== Stored data ==
"""

Lemma flushed_accounted bb s r A0 flushed buffered :
  gtids_accounted s r A0 flushed buffered →
  gtids_accounted (flushed_state bb s) (flushed_record (is_in_gtid_replication_mode s) s r) A0
    (flushed ++ buffered) [].
Proof.
  intros Hg Hm. destruct (flushed_state_members bb s) as (_ & _ & _ & Hm' & _ & _ & Hb).
  rewrite Hm' in Hm. destruct (Hg Hm) as [(A & HA & Hr) Hbuf]. rewrite (Hb Hm). split.
  - cbn. rewrite Hm, HA. eexists. split; [reflexivity|].
    destruct Hr as [Hwf He], Hbuf as [Hwf2 He2].
    destruct (add_set_elem (st_buffer_gtids s) A Hwf Hwf2) as [Hwf3 He3].
    split; [done|]. intros u t x. rewrite He3, He, He2, gtids_of_app. tauto.
  - split; [apply wf_empty|]. intros u t x. split.
    + by intros (c & ? & _).
    + intros (g & Hg' & _). by apply not_elem_of_nil in Hg'.
Qed.

Lemma flush_holds s s' n base A0 l :
  flush_event_buffer_internal s = (s', Ok ()) →
  holds_log s n base A0 l → holds_log s' n base A0 l.
Proof.
  intros Hf (Hmode & r & c & k & Ha & Hn & Hk & Hc & Hb & Htake & Hdrop & Hsize & Hmeta & Hg).
  pose proof Ha as (_ & Hopen & Hlast & Hnok & Hs & Hobj).
  destruct (flush_internal_inv _ _ _ _ _ Hf Ha) as (bb & -> & Hbo & Hst & Hset & Ho).
  set (r' := flushed_record (is_in_gtid_replication_mode s) s r) in *.
  destruct (flushed_state_members bb s) as (Hbk & Hcm & Hrec & _ & Hb0 & Hbuf & _).
  split; [by rewrite Hcm|].
  exists r', (c ++ take (st_boundary_position s) (st_event_buffer s)), (length (log_committed l)).
  rewrite firstn_all, drop_all, Hb0, Hbuf. unfold appending, positioned, is_binlog_open.
  rewrite Hbk, Hrec. split; [split; [exact Hset|]|]; rewrite Ho; split_and!.
  - done.
  - by apply last_update_last.
  - done.
  - done.
  - eapply (lookup_after_put r _ _ _ _ False); [done | by left |]. apply lookup_insert_eq.
  - done.
  - done.
  - rewrite Htake, Hc, <-app_assoc, <-bytes_of_app. by rewrite take_drop.
  - lia.
  - done.
  - done.
  - cbn. rewrite Hsize, u64_add_l, length_app, length_take, Nat2Z.inj_add.
    by rewrite Nat.min_l.
  - subst n. apply lookup_insert_eq.
  - rewrite <-(take_drop k (log_committed l)). by apply flushed_accounted.
Qed.

(** what is on disk after a failure: the file is a prefix of the log *)
Definition prefix_on_disk s (n : composite_binlog_name) (base : list Z) l : Prop :=
  ∃ c, disk s !! binlog_name_str n = Some c ∧ c `prefix_of` base ++ bytes_of (log_committed l).

Lemma holds_log_prefix s n base A0 l : holds_log s n base A0 l → prefix_on_disk s n base l.
Proof.
  intros (Hmode & r & c & k & ([_ Heq] & _ & _ & _ & _ & Hobj) & Hn & _ & Hc & _). subst n. exists c.
  split; [by rewrite Heq|]. rewrite Hc. apply prefix_app.
  rewrite <-(take_drop k (log_committed l)) at 2. rewrite bytes_of_app. by apply prefix_app_r.
Qed.

Lemma flush_fails_prefix s s' e n base A0 l :
  flush_event_buffer_internal s = (s', Err e) → holds_log s n base A0 l → prefix_on_disk s' n base l.
Proof.
  intros Hf Hl. pose proof (holds_log_prefix _ _ _ _ _ Hl) as (c0 & Hc0 & Hp0).
  destruct Hl as (Hmode & r & c & k & Ha & Hn & Hk & Hc & Hb & Htake & _).
  destruct (flush_internal_inv _ _ _ _ _ Hf Ha)
    as (d & r1 & Hd & (_ & _ & _ & _ & Ho) & Hr1 & [Hdk|Hdk] & _); unfold prefix_on_disk; rewrite Hdk.
  { by exists c0. }
  rewrite Hr1 in Ho. subst n.
  exists (c ++ d). split; [done|]. rewrite Hc, <-app_assoc. apply prefix_app.
  rewrite <-(take_drop k (log_committed l)) at 2. rewrite bytes_of_app. apply prefix_app.
  by rewrite <-Htake.
Qed.

(** the members [buffer_event] leaves behind *)
Lemma buffer_event_spec s data boundary g ts q A :
  (gtid_is_empty g = true ∨ min_gno ≤ gtid_gno g ≤ max_gno) →
  (is_in_gtid_replication_mode s = true → refines (st_buffer_gtids s) A) →
  ∃ s', buffer_event data boundary g ts q s = (s', Ok ()) ∧
    st_backend s' = st_backend s ∧ st_records s' = st_records s ∧
    st_construction_mode s' = st_construction_mode s ∧
    st_replication_mode s' = st_replication_mode s ∧
    st_event_buffer s' = st_event_buffer s ++ data ∧
    st_boundary_position s' =
      (if boundary then length (st_event_buffer s ++ data) else st_boundary_position s) ∧
    (is_in_gtid_replication_mode s = true →
     refines (st_buffer_gtids s') (λ u t x, A u t x ∨
       boundary = true ∧ gtid_is_empty g = false ∧ g = mk_gtid u t x)).
Proof.
  intros Hg HA. unfold is_in_gtid_replication_mode in *.
  unfold buffer_event, mbind, action_bind, modify, gets, is_in_gtid_replication_mode, of_result.
  assert (boundary = true → bool_decide (st_replication_mode s = mode_gtid) = true →
    gtid_is_empty g = false → ∃ S', add_gtid g (st_buffer_gtids s) = Ok S' ∧
      refines S' (λ u t x, A u t x ∨ g = mk_gtid u t x)) as Hadd.
  { intros _ Hm He. apply add_gtid_refines; [done| |auto]. destruct Hg; [congruence|done]. }
  destruct (q =? 0), boundary; cbn -[add_gtid bool_decide gtid_is_empty];
    try (eexists; split; [reflexivity|]; split_and!; try done;
      intros Hm; first [done | eapply refines_iff; [|by apply HA]; naive_solver]).
  all: destruct (bool_decide _) eqn:Em, (gtid_is_empty g) eqn:Eg; cbn -[add_gtid];
    try (eexists; split; [reflexivity|]; split_and!; try done;
      intros Hm; first [done | eapply refines_iff; [|by apply HA]; naive_solver]).
  all: destruct Hadd as (S' & HS & Hr); [done..|]; rewrite HS;
    eexists; split; [reflexivity|]; split_and!; try done;
    intros _; eapply refines_iff; [|exact Hr]; naive_solver.
Qed.

Lemma write_holds s s' now data boundary g ts q n base A0 l x :
  buffer_event data boundary g ts q s = (s', x) →
  (gtid_is_empty g = true ∨ min_gno ≤ gtid_gno g ≤ max_gno) →
  holds_log s n base A0 l →
  x = Ok () ∧
  holds_log s' n base A0 (spec_session_op (op_write now data boundary g ts q) l).
Proof.
  intros Hw Hg (Hmode & r & c & k & Ha & Hn & Hk & Hc & Hb & Htake & Hdrop & Hsize & Hmeta & Hacc).
  destruct (buffer_event_spec s data boundary g ts q (gtids_of (drop k (log_committed l))))
    as (s1 & Hw' & Hbk & Hrec & Hcm & Hrm & Hbuf & Hbd & Hgt); [done|by intros ?; apply Hacc|].
  rewrite Hw in Hw'. injection Hw' as -> ->. split; [done|]. split; [by rewrite Hcm|].
  assert (is_in_gtid_replication_mode s1 = is_in_gtid_replication_mode s) as Hm
    by (unfold is_in_gtid_replication_mode; by rewrite Hrm).
  exists r, c, k. unfold appending, positioned, is_binlog_open, gtids_accounted. rewrite Hbk, Hrec, Hm, Hbuf, Hbd.
  destruct boundary; cbn [spec_session_op log_committed log_pending].
  - rewrite take_app_le, drop_app_le, length_app, bytes_of_app, bytes_of_one by done.
    rewrite firstn_all, drop_all.
    split; [exact Ha|]. split_and!; try done; [lia| |].
    + by rewrite <-Htake, <-Hdrop, app_assoc, take_drop.
    + intros Hgm. split; [by apply Hacc|]. eapply refines_iff; [|by apply Hgt].
      intros u t x. rewrite gtids_of_app, gtids_of_one. naive_solver.
  - rewrite (take_app_le (st_event_buffer s)), (drop_app_le (st_event_buffer s)) by done.
    rewrite length_app. split; [exact Ha|].
    split_and!; try done; [lia|by rewrite Hdrop|].
    intros Hgm. split; [by apply Hacc|]. eapply refines_iff; [|by apply Hgt]. naive_solver.
Qed.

"""

== Task objective ==
Looking at the entries above, can you reproduce exactly the lines from the one that holds "assert (boundary = true" through the one that holds "intros _ Hm", and only those?

== Output for this task ==
  assert (boundary = true → bool_decide (st_replication_mode s = mode_gtid) = true →
    gtid_is_empty g = false → ∃ S', add_gtid g (st_buffer_gtids s) = Ok S' ∧
      refines S' (λ u t x, A u t x ∨ g = mk_gtid u t x)) as Hadd.
  { intros _ Hm He. apply add_gtid_refines; [done| |auto]. destruct Hg; [congruence|done]. }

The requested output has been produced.